Он выпрямился, стал ко мне лицом, мигая линялыми глазами из-за очков – так же, как мигал, войдя с улицы в темный мексиканский ресторанчик.
– Про судью Ирвина, – повторил я, – помнишь, твой закадычный товарищ.
– То было другое время, – прокаркал он, глядя на меня и держа в руке разломанную шоколадку.
– Конечно, – сказал я и, глядя на него, подумал: «Будь я проклят, если не другое». И сказал: – Конечно, но ты ведь помнишь.
– Я похоронил то время, – сказал он.
– Да, но ты-то жив.
– Тот грешник, которым я был, искавший суеты и порока, умер. Если я грешу теперь, то по слабости, а не по умыслу. Я отвратился от мерзости.
– Слушай, – сказал я. – Это очень простой вопрос. Всего один вопрос.
– Я похоронил то время, – сказал он, отталкивая воздух ладонями.
– Только один вопрос, – настаивал я.
Он смотрел на меня молча.
– Слушай, – сказал я, – судья Ирвин когда-нибудь разорялся? Было так, что он нуждался в деньгах? Сильно нуждался?
Он смотрел на меня откуда-то издалека, из-за миски с супом на полу, из-за шоколадки в руке, сквозь время. Потом он спросил:
– Зачем, зачем тебе это знать?
– Честно говоря, – вырвалось у меня против воли, – это не мне нужно. Одному человеку, который платит мне деньги первого числа каждого месяца. Губернатору Старку.

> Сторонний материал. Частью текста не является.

(* ===== verification/GoText.v ===== *)
(** * Text: trimming, fields, letter case and hexadecimal (Go's [strings], [encoding/hex])

    White space is [unicode.IsSpace]'s, recognised in UTF-8. Letter case beyond ASCII is
    the table of Go's [unicode] package, an argument. *)
From S2P Require Import Prelude GoInt GoStrings Sha256.

(** ** Prefixes and suffixes *)

(** [strings.HasSuffix(s, p)]. *)
Definition has_suffix (p s : bytes) : bool := bool_decide (p `suffix_of` s).

(** [strings.TrimPrefix] and [strings.TrimSuffix]. *)
Definition trim_prefix (p s : bytes) : bytes := if has_prefix p s then zdrop (zlen p) s else s.
Definition trim_suffix (p s : bytes) : bytes :=
  if has_suffix p s then ztake (zlen s - zlen p) s else s.

Lemma trim_prefix_app p s : trim_prefix p (p ++ s) = s.
Proof.
  unfold trim_prefix. rewrite (proj2 (has_prefix_spec _ _)) by eauto. by apply zdrop_app_eq.
Qed.
Lemma trim_prefix_other p s : has_prefix p s = false → trim_prefix p s = s.
Proof. unfold trim_prefix. by intros ->. Qed.
Lemma trim_suffix_app p s : trim_suffix p (s ++ p) = s.
Proof.
  unfold trim_suffix, has_suffix. rewrite bool_decide_true by (by exists s).
  apply ztake_app_eq. rewrite zlen_app. lia.
Qed.

(** ** White space *)

(** The UTF-8 encodings of the code points with [unicode.IsSpace]. *)
Definition spaces : list bytes :=
  [[9]; [10]; [11]; [12]; [13]; [32]; [194; 133]; [194; 160]; [225; 154; 128]]
  ++ ((λ i, [226; 128; 128 + Z.of_nat i]) <$> seq 0 11)
  ++ [[226; 128; 168]; [226; 128; 169]; [226; 128; 175]; [226; 129; 159]; [227; 128; 128]].

(** The length of the space [s] starts with, 0 if it starts with something else. A lead
    byte is never part of another character, so the place to look from does not matter. *)
Definition space_len (s : bytes) : nat :=
  match filter (λ p, has_prefix p s = true) spaces with p :: _ => length p | [] => 0 end.

(** [strings.Fields]: [skip] bytes of a space are left, [cur] is the field being read. *)
Fixpoint fields_from (skip : nat) (cur s : bytes) : list bytes :=
  let flush rest := if bool_decide (cur = []) then rest else cur :: rest in
  match s with
  | [] => flush []
  | b :: s' =>
      match skip with
      | S skip => fields_from skip cur s'
      | O =>
          match space_len s with
          | O => fields_from O (cur ++ [b]) s'
          | S skip => flush (fields_from skip [] s')
          end
      end
  end.
Definition fields (s : bytes) : list bytes := fields_from 0 [] s.

(** [strings.TrimSpace]. *)
Fixpoint trim_left (skip : nat) (s : bytes) : bytes :=
  match s with
  | [] => []
  | _ :: s' =>
      match skip with
      | S skip => trim_left skip s'
      | O => match space_len s with O => s | S skip => trim_left skip s' end
      end
  end.
(** The length of [s] without the spaces at its end. *)
Fixpoint text_len (skip : nat) (i last_end : Z) (s : bytes) : Z :=
  match s with
  | [] => last_end
  | _ :: s' =>
      match skip with
      | S skip => text_len skip (i + 1) last_end s'
      | O =>
          match space_len s with
          | O => text_len O (i + 1) (i + 1) s'
          | S skip => text_len skip (i + 1) last_end s'
          end
      end
  end.
Definition trim_space (s : bytes) : bytes :=
  let s := trim_left 0 s in ztake (text_len 0 0 0 s) s.

Example fields_example : fields (str "  ab  *dist/x" ++ [194; 160; 13]) = [str "ab"; str "*dist/x"].
Proof. vm_compute. done. Qed.
Example trim_space_example : trim_space (str "  a b " ++ [226; 128; 137; 10]) = str "a b".
Proof. vm_compute. done. Qed.

(** A printable ASCII character. *)
Definition is_print (c : Z) : bool := (33 <=? c) && (c <=? 126).

Lemma space_len_print c s : is_print c = true → space_len (c :: s) = 0%nat.
Proof.
  intros Hc. unfold is_print in Hc. unfold space_len.
  assert (Forall (λ p, ∃ b q, p = b :: q ∧ (b < 33 ∨ 126 < b)) spaces) as Hsp.
  { unfold spaces. cbn -[Z.add]. repeat constructor; eexists _, _; (split; [reflexivity|lia]). }
  induction Hsp as [|p ps (b & q & -> & Hb) _ IH]; [done|].
  rewrite filter_cons_False; [done|]. cbn. rewrite not_true_iff_false. apply andb_false_iff. left. lia.
Qed.
Lemma space_len_blank s : space_len (32 :: s) = 1%nat.
Proof. done. Qed.

Section printable.
Implicit Types w : bytes.

Lemma fields_word w cur rest :
  forallb is_print w = true → fields_from 0 cur (w ++ rest) = fields_from 0 (cur ++ w) rest.
Proof.
  revert cur. induction w as [|c w IH]; intros cur Hw; [by rewrite app_nil_r|].
  cbn [forallb] in Hw. apply andb_prop in Hw as [Hc Hw].
  change ((c :: w) ++ rest) with (c :: (w ++ rest)). cbn [fields_from].
  rewrite space_len_print by done. rewrite IH by done. by rewrite <-app_assoc.
Qed.
Lemma fields_blank cur rest :
  fields_from 0 cur (32 :: rest) = if bool_decide (cur = []) then fields_from 0 [] rest else cur :: fields_from 0 [] rest.
Proof. cbn [fields_from]. by rewrite space_len_blank. Qed.

(** The words of a line as [sha256sum] prints it. *)
Lemma fields_two w1 w2 :
  w1 ≠ [] → w2 ≠ [] → forallb is_print w1 = true → forallb is_print w2 = true →
  fields (w1 ++ [32; 32] ++ w2) = [w1; w2].
Proof.
  intros H1 H2 Hw1 Hw2. unfold fields. rewrite fields_word by done.
  change ([] ++ w1) with w1. change ([32; 32] ++ w2) with (32 :: 32 :: w2).
  rewrite !fields_blank. rewrite bool_decide_false by done. rewrite bool_decide_true by done.
  rewrite <-(app_nil_r w2) at 1. rewrite fields_word by done. cbn. by rewrite bool_decide_false.
Qed.

Lemma trim_left_print c w : is_print c = true → trim_left 0 (c :: w) = c :: w.
Proof. intros Hc. cbn [trim_left]. by rewrite space_len_print. Qed.
Lemma text_len_print w i j : forallb is_print w = true → w ≠ [] → text_len 0 i j w = i + zlen w.
Proof.
  revert i j. induction w as [|c w IH]; intros i j Hw Hne; [done|].
  cbn [forallb] in Hw. apply andb_prop in Hw as [Hc Hw]. cbn [text_len].
  rewrite space_len_print by done. destruct w as [|c' w].
  - cbn. unfold zlen. cbn. lia.
  - rewrite IH by done. rewrite (zlen_cons c). lia.
Qed.
Lemma trim_space_print w : forallb is_print w = true → trim_space w = w.
Proof.
  intros Hw. destruct w as [|c w]; [done|]. unfold trim_space.
  rewrite trim_left_print by (cbn in Hw; by apply andb_prop in Hw as [? _]).
  rewrite text_len_print by done. by apply ztake_all.
Qed.
End printable.

(** ** Letter case *)

Definition lower_byte (c : Z) : Z := if (65 <=? c) && (c <=? 90) then c + 32 else c.

(** [strings.ToLower]: the table is only for strings that are not ASCII. *)
Definition to_lower (unicode_lower : bytes → bytes) (s : bytes) : bytes :=
  if forallb (λ c, c <? 128) s then lower_byte <$> s else unicode_lower s.

Lemma lower_byte_idemp c : lower_byte (lower_byte c) = lower_byte c.
Proof.
  unfold lower_byte. destruct ((65 <=? c) && (c <=? 90)) eqn:H; [|by rewrite H].
  by replace ((65 <=? c + 32) && (c + 32 <=? 90)) with false by lia.
Qed.

(** A string of lower-case hexadecimal digits. *)
Definition is_hex_lower (c : Z) : bool := is_digit c || (97 <=? c) && (c <=? 102).
Lemma to_lower_hex u s : forallb is_hex_lower s = true → to_lower u s = s.
Proof.
  intros H. unfold to_lower. rewrite (proj2 (forallb_forall _ _)).
  - induction s as [|c s IH]; [done|]. cbn [forallb] in H. apply andb_prop in H as [Hc H].
    rewrite fmap_cons, IH by done. f_equal. unfold is_hex_lower, is_digit in Hc. unfold lower_byte. by replace ((65 <=? c) && (c <=? 90)) with false by lia.
  - rewrite forallb_forall in H. intros c Hin. specialize (H c Hin). unfold is_hex_lower, is_digit in H. lia.
Qed.

(** ** Hexadecimal *)

Definition hex_value (c : Z) : option Z :=
  if is_digit c then Some (c - 48)
  else if (97 <=? c) && (c <=? 102) then Some (c - 87)
  else if (65 <=? c) && (c <=? 70) then Some (c - 55)
  else None.

(** [hex.DecodeString]; [None]: an error. *)
Fixpoint hex_decode (s : bytes) : option bytes :=
  match s with
  | [] => Some []
  | [_] => None
  | a :: b :: s => h ← hex_value a; l ← hex_value b; rest ← hex_decode s; Some (h * 16 + l :: rest)
  end.

Lemma hex_value_digit d : 0 ≤ d < 16 → hex_value (hex_digit d) = Some d.
Proof.
  intros Hd. unfold hex_value, hex_digit, is_digit. destruct (d <? 10) eqn:E.
  - replace ((48 <=? 48 + d) && _) with true by lia. f_equal. lia.
  - replace ((48 <=? 87 + d) && _) with false by lia. replace ((97 <=? 87 + d) && _) with true by lia.
    f_equal. lia.
Qed.
Lemma hex_decode_encode l : Bytes l → hex_decode (hex_encode l) = Some l.
Proof.
  induction 1 as [|b l Hb Hl IH]; [done|]. unfold is_byte in Hb.
  change (hex_encode (b :: l)) with (hex_digit (b / 16) :: hex_digit (b mod 16) :: hex_encode l).
  cbn [hex_decode]. rewrite !hex_value_digit by (pose proof (Z.div_mod b 16); pose proof (Z.mod_pos_bound b 16); lia).
  cbn. rewrite IH. cbn. do 2 f_equal. pose proof (Z.div_mod b 16). lia.
Qed.

Lemma hex_digit_lower d : 0 ≤ d < 16 → is_hex_lower (hex_digit d) = true.
Proof. intros Hd. unfold is_hex_lower, hex_digit, is_digit. destruct (d <? 10) eqn:E; lia. Qed.
Lemma hex_encode_lower l : Bytes l → forallb is_hex_lower (hex_encode l) = true.
Proof.
  induction 1 as [|b l Hb Hl IH]; [done|]. unfold is_byte in Hb.
  change (hex_encode (b :: l)) with (hex_digit (b / 16) :: hex_digit (b mod 16) :: hex_encode l).
  cbn [forallb]. rewrite !hex_digit_lower by (pose proof (Z.div_mod b 16); pose proof (Z.mod_pos_bound b 16); lia).
  by rewrite IH.
Qed.
Lemma zlen_hex_encode l : zlen (hex_encode l) = 2 * zlen l.
Proof.
  induction l as [|b l IH]; [done|].
  change (hex_encode (b :: l)) with (hex_digit (b / 16) :: hex_digit (b mod 16) :: hex_encode l).
  rewrite !zlen_cons, IH. lia.
Qed.

(** What decodes has an even number of hexadecimal digits. *)
Lemma hex_decode_len s l : hex_decode s = Some l → zlen s = 2 * zlen l ∧ Bytes l.
Proof.
  revert s. induction l as [|x l IH]; intros s H.
  - destruct s as [|a [|b s]]; cbn in H; [by split|done|].
    destruct (hex_value a), (hex_value b), (hex_decode s); done.
  - destruct s as [|a [|b s]]; cbn in H; [done..|].
    destruct (hex_value a) as [h|] eqn:Ha; [|done]. destruct (hex_value b) as [d|] eqn:Hb; [|done].
    destruct (hex_decode s) as [rest|] eqn:Hs; [|done]. cbn in H. injection H as <- <-.
    destruct (IH s Hs) as [Hz HB]. split; [rewrite !zlen_cons; lia|].
    constructor; [|done]. unfold hex_value, is_digit in Ha, Hb. unfold is_byte.
    repeat case_match; simplify_eq; lia.
Qed.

– Мерзость, – сказал он, глядя из-за чего-то, что лежало между нами, – мерзость.
– Разорялся когда-нибудь Ирвин?
– Мерзость, – заключил он.
– Слушай, – сказал я, – я не считаю, что губернатор Старк занят только богоугодными делами – если к этому относится бормотание насчет мерзости, – но хоть раз ты задумался о том, в какой кабак превратили штат твои чистоплюи-друзья вроде Стентона и Ирвина, с их цилиндрами, цитатами из Горация и хождением в церковь? Хозяин хоть что-то делает, а они… они тут просиживали штаны, они…
– Все мерзость! – воскликнул он, исступленно взмахнув рукой, в которой была стиснута, почти раздавлена шоколадка. Часть шоколадки упала на пол. Питомец подобрал ее.
– Если ты хочешь этим сказать, – ответил я, – что политика, включая политику твоих бывших друзей, не похожа на пасхальную неделю в женском монастыре, ты прав. Но на этот раз у нас с тобой будет метафизическая ничья. Политика – это действие, а всякое действие – лишь изъян в совершенстве бездействия, которое есть покой, точно так же как всякое бытие – лишь изъян в совершенстве небытия. Которое есть Бог. Ибо если Бог – это совершенство, а единственное совершенство это небытие, то Бог есть небытие. Значит, Бог – ничто. А Ничто не может служить основанием для критики вещи в ее вещности. Кто же дал тебе право так говорить? Как ты из этого выкрутишься?